Lemma slide_window {A : Type} (time : A -> Time) (N : Z) (w : list (option A)) (x : A) :
  let key := fun y => Unix (time y) in
  Forall is_Some w ->
  w <> [] \/ 0 < N ->
  exists w' : list (option A),
    slide time N w x = Ok w'
    /\ Forall is_Some w'
    /\ (Z.of_nat (length w) <= N -> Z.of_nat (length w') <= N)
    /\ (if Z.of_nat (length w) <? N then w' = w ++ [Some x]
        else length w' = length w
             /\ w' ≡ₚ tail w ++ [Some x]
             /\ (sortedBy key (entries w) -> sortedBy key (entries w'))).
Proof.
  intros key Hw Hne.
  assert (Hx : Forall is_Some [Some x]) by (constructor; [by eexists | constructor]).
  unfold slide.
  assert (Hlast : last w = None \/ exists l, last w = Some (Some l)).
  { destruct (last w) as [[l|]|] eqn:Hl; [right; by exists l | | by left].
    apply last_Some in Hl as (w0 & ->). apply Forall_app in Hw as [_ Hw].
    apply Forall_cons in Hw as [[y Hy] _]. discriminate Hy. }
  destruct (Z.of_nat (length w) <? N) eqn:Hfull.
  - apply Z.ltb_lt in Hfull.
    exists (w ++ [Some x]).
    split; [destruct Hlast as [->|(l & ->)]; reflexivity|].
    split; [by apply Forall_app|].
    split; [|reflexivity]. intros _. rewrite length_app. simpl. lia.
  - apply Z.ltb_ge in Hfull.
    destruct w as [|e0 rest]; [destruct Hne as [Hne|Hne]; [done | simpl in Hfull; lia]|].
    apply Forall_cons in Hw as [He0 Hrest].
    destruct Hlast as [Hlast|(l & Hlast)]; [by apply last_None in Hlast|]. rewrite Hlast.
    assert (Hnew : Forall is_Some (rest ++ [Some x])) by by apply Forall_app.
    assert (Hlen : length (rest ++ [Some x]) = length (e0 :: rest)).
    { rewrite length_app. simpl. lia. }
    destruct (Before (time x) (time l)) eqn:Hbefore.
    + unfold sortWindow. rewrite (derefAll_Some _ Hnew).
      destruct (length (rest ++ [Some x]) <=? 1)%nat eqn:Hshort.
      * exists (rest ++ [Some x]). split; [reflexivity|]. split; [done|].
        split; [intros Hle; rewrite Hlen; exact Hle|].
        split; [done|]. split; [reflexivity|].
        intros _. destruct rest as [|e1 rest'].
        -- unfold entries. simpl. repeat constructor.
        -- exfalso. apply Nat.leb_le in Hshort. simpl in Hshort.
           rewrite length_app in Hshort. simpl in Hshort. lia.
      * exists (map Some (SliceStable key (entries (rest ++ [Some x])))).
        split; [reflexivity|]. split; [apply Forall_is_Some_map|].
        assert (Hperm : map Some (SliceStable key (entries (rest ++ [Some x])))
                        ≡ₚ rest ++ [Some x]).
        { rewrite SliceStable_perm. by rewrite entries_Some. }
        split; [intros Hle; rewrite Hperm, Hlen; exact Hle|].
        split; [by rewrite Hperm|]. split; [exact Hperm|].
        intros _. rewrite entries_map_Some. apply SliceStable_sorted.
    + exists (rest ++ [Some x]). split; [reflexivity|]. split; [done|].
      split; [intros Hle; rewrite Hlen; exact Hle|].
      split; [done|]. split; [reflexivity|].
      intros Hsorted. rewrite entries_app. unfold entries at 2. simpl.
      assert (Hle : Forall (fun y => key y <= key l) (entries (e0 :: rest))).
      { apply sortedBy_le_last; [done|]. apply last_entries; [by constructor | done]. }
      assert (Hlx : key l <= key x).
      { apply Unix_mono. unfold Before in Hbefore. by apply Z.ltb_ge in Hbefore. }
      destruct He0 as [y0 ->]. unfold entries in Hsorted, Hle. simpl in Hsorted, Hle.
      apply StronglySorted_inv in Hsorted as [Hsorted _].
      apply Forall_cons in Hle as [_ Hle].
      apply sortedBy_snoc; [exact Hsorted|].
      eapply Forall_impl; [exact Hle|]. intros y Hy. simpl in Hy. lia.
Qed.

Lemma putNewTick_slide (t : Tick) (b : BasicStrategy) :
  putNewTick (Some t) b
  = match slide Tick_Datetime (nPeriods b) (Ticks b) t with
    | Ok w => Ok (set_Ticks w b)
    | Panic msg => Panic msg
    end.
Proof.
  unfold putNewTick, slide.
  destruct (last (Ticks b)) as [[l|]|]; [| reflexivity |];
    destruct (_ <? _); try reflexivity;
    destruct (Ticks b); try reflexivity;
    destruct (Before _ _); reflexivity.
Qed.

Lemma putNewCandle_slide (c : Candle) (b : BasicStrategy) :
  putNewCandle (Some c) b
  = match slide Candle_Datetime (nPeriods b) (Candles b) c with
    | Ok w => updateLastCandleOpen (set_Candles w b)
    | Panic msg => Panic msg
    end.
Proof.
  unfold putNewCandle, slide.
  destruct (last (Candles b)) as [[l|]|]; [| reflexivity |];
    destruct (_ <? _); try reflexivity;
    destruct (Candles b); try reflexivity;
    destruct (Before _ _); reflexivity.
Qed.

(** X12. The tick window.  For a window without nil entries that is not
    empty, or a positive number of periods, [putNewTick] returns.  While
    the window holds fewer ticks than the number of periods the tick is
    appended as it comes, with no sorting, so that a late tick stays out
    of place.  Otherwise the oldest entry is dropped and the tick added:
    the length stays the same, and a window that was in order of whole
    seconds stays so.  A window within the number of periods stays within
    it.  An empty window with a number of periods of zero or less makes
    the call panic. *)
Theorem putNewTick_window (b : BasicStrategy) (t : Tick) :
  (Forall is_Some (Ticks b) ->
   Ticks b <> [] \/ 0 < nPeriods b ->
   exists w : TickArray,
     putNewTick (Some t) b = Ok (set_Ticks w b)
     /\ Forall is_Some w
     /\ (Z.of_nat (length (Ticks b)) <= nPeriods b -> Z.of_nat (length w) <= nPeriods b)
     /\ (if Z.of_nat (length (Ticks b)) <? nPeriods b then w = Ticks b ++ [Some t]
         else length w = length (Ticks b)
              /\ w ≡ₚ tail (Ticks b) ++ [Some t]
              /\ (sortedBy tickKey (entries (Ticks b)) -> sortedBy tickKey (entries w))))
  /\ (Ticks b = [] -> nPeriods b <= 0 ->
      putNewTick (Some t) b = Panic "slice bounds out of range").
Proof.
  split.
  - intros Hw Hne.
    destruct (slide_window Tick_Datetime (nPeriods b) (Ticks b) t Hw Hne)
      as (w & Hrun & Hsome & Hbound & Hshape).
    exists w. rewrite putNewTick_slide, Hrun. by repeat split.
  - intros Hnil Hn. unfold putNewTick. rewrite Hnil.
    change (Z.of_nat (length (@nil (option Tick)))) with 0.
    assert (Hfull : (0 <? nPeriods b) = false) by (apply Z.ltb_ge; exact Hn).
    by rewrite Hfull.
Qed.

Lemma putNewTick_window_witness :
  exists w : TickArray,
    putNewTick (Some SampleWindow.lateTick) SampleWindow.fullWindow
    = Ok (set_Ticks w SampleWindow.fullWindow)
    /\ w ≡ₚ [Some tick2; Some SampleWindow.lateTick]
    /\ sortedBy tickKey (entries w).
Proof.
  destruct (putNewTick_window SampleWindow.fullWindow SampleWindow.lateTick) as [Hput _].
  destruct Hput as (w & Hrun & _ & _ & Hshape).
  - repeat constructor; by eexists.
  - left. discriminate.
  - simpl in Hshape. destruct Hshape as (_ & Hperm & Hsorted).
    exists w. split; [exact Hrun|]. split; [exact Hperm|].
    apply Hsorted. repeat constructor. by vm_compute.
Defined.
(** After 64 requests the queue of a new redirector is full, and the 65th
    call stays blocked: the connection is neither queued nor closed. *)
Lemma C2_full_queue_example :
  let r := Redirector.fill 64 (Redirector.NewRedirector false)
                           Redirector.sampleRedirection in
  Redirector.chanCap r <= GoNet.len (Redirector.redirectionChan r)
  /\ Redirector.ctxDone r = false
  /\ Redirector.Redirect true r Redirector.sampleRedirection
     = Redirector.Blocks.
Proof.
  intros r. split; [vm_compute; discriminate |]. split; [reflexivity |].
  apply (C2_Redirect_blocks_on_full_queue true r Redirector.sampleRedirection).
  - vm_compute. discriminate.
  - reflexivity.
Defined.

(** The full queue does not drop the new inbound connection. *)
Lemma C2_full_queue_does_not_drop :
  GoNet.len (Redirector.redirectionChan
               (Redirector.fill 64 (Redirector.NewRedirector false)
                                Redirector.sampleRedirection)) = 64
  /\ ~ Redirector.dropsInbound
         (Redirector.fill 64 (Redirector.NewRedirector false)
                          Redirector.sampleRedirection)
         Redirector.sampleRedirection.
Proof.
  split; [reflexivity |].
  intros H. destruct (H true) as [r' [events [c [_ [E _]]]]].
  vm_compute in E. discriminate E.
Qed.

-------

> [What to do]:
Would you please copy, word for word, everything above from the line containing "destruct (Before (time" down to the line containing "split; [by rewrite", those two lines included?

> [Finished task]:
    destruct (Before (time x) (time l)) eqn:Hbefore.
    + unfold sortWindow. rewrite (derefAll_Some _ Hnew).
      destruct (length (rest ++ [Some x]) <=? 1)%nat eqn:Hshort.
      * exists (rest ++ [Some x]). split; [reflexivity|]. split; [done|].
        split; [intros Hle; rewrite Hlen; exact Hle|].
        split; [done|]. split; [reflexivity|].
        intros _. destruct rest as [|e1 rest'].
        -- unfold entries. simpl. repeat constructor.
        -- exfalso. apply Nat.leb_le in Hshort. simpl in Hshort.
           rewrite length_app in Hshort. simpl in Hshort. lia.
      * exists (map Some (SliceStable key (entries (rest ++ [Some x])))).
        split; [reflexivity|]. split; [apply Forall_is_Some_map|].
        assert (Hperm : map Some (SliceStable key (entries (rest ++ [Some x])))
                        ≡ₚ rest ++ [Some x]).
        { rewrite SliceStable_perm. by rewrite entries_Some. }
        split; [intros Hle; rewrite Hperm, Hlen; exact Hle|].
        split; [by rewrite Hperm|]. split; [exact Hperm|].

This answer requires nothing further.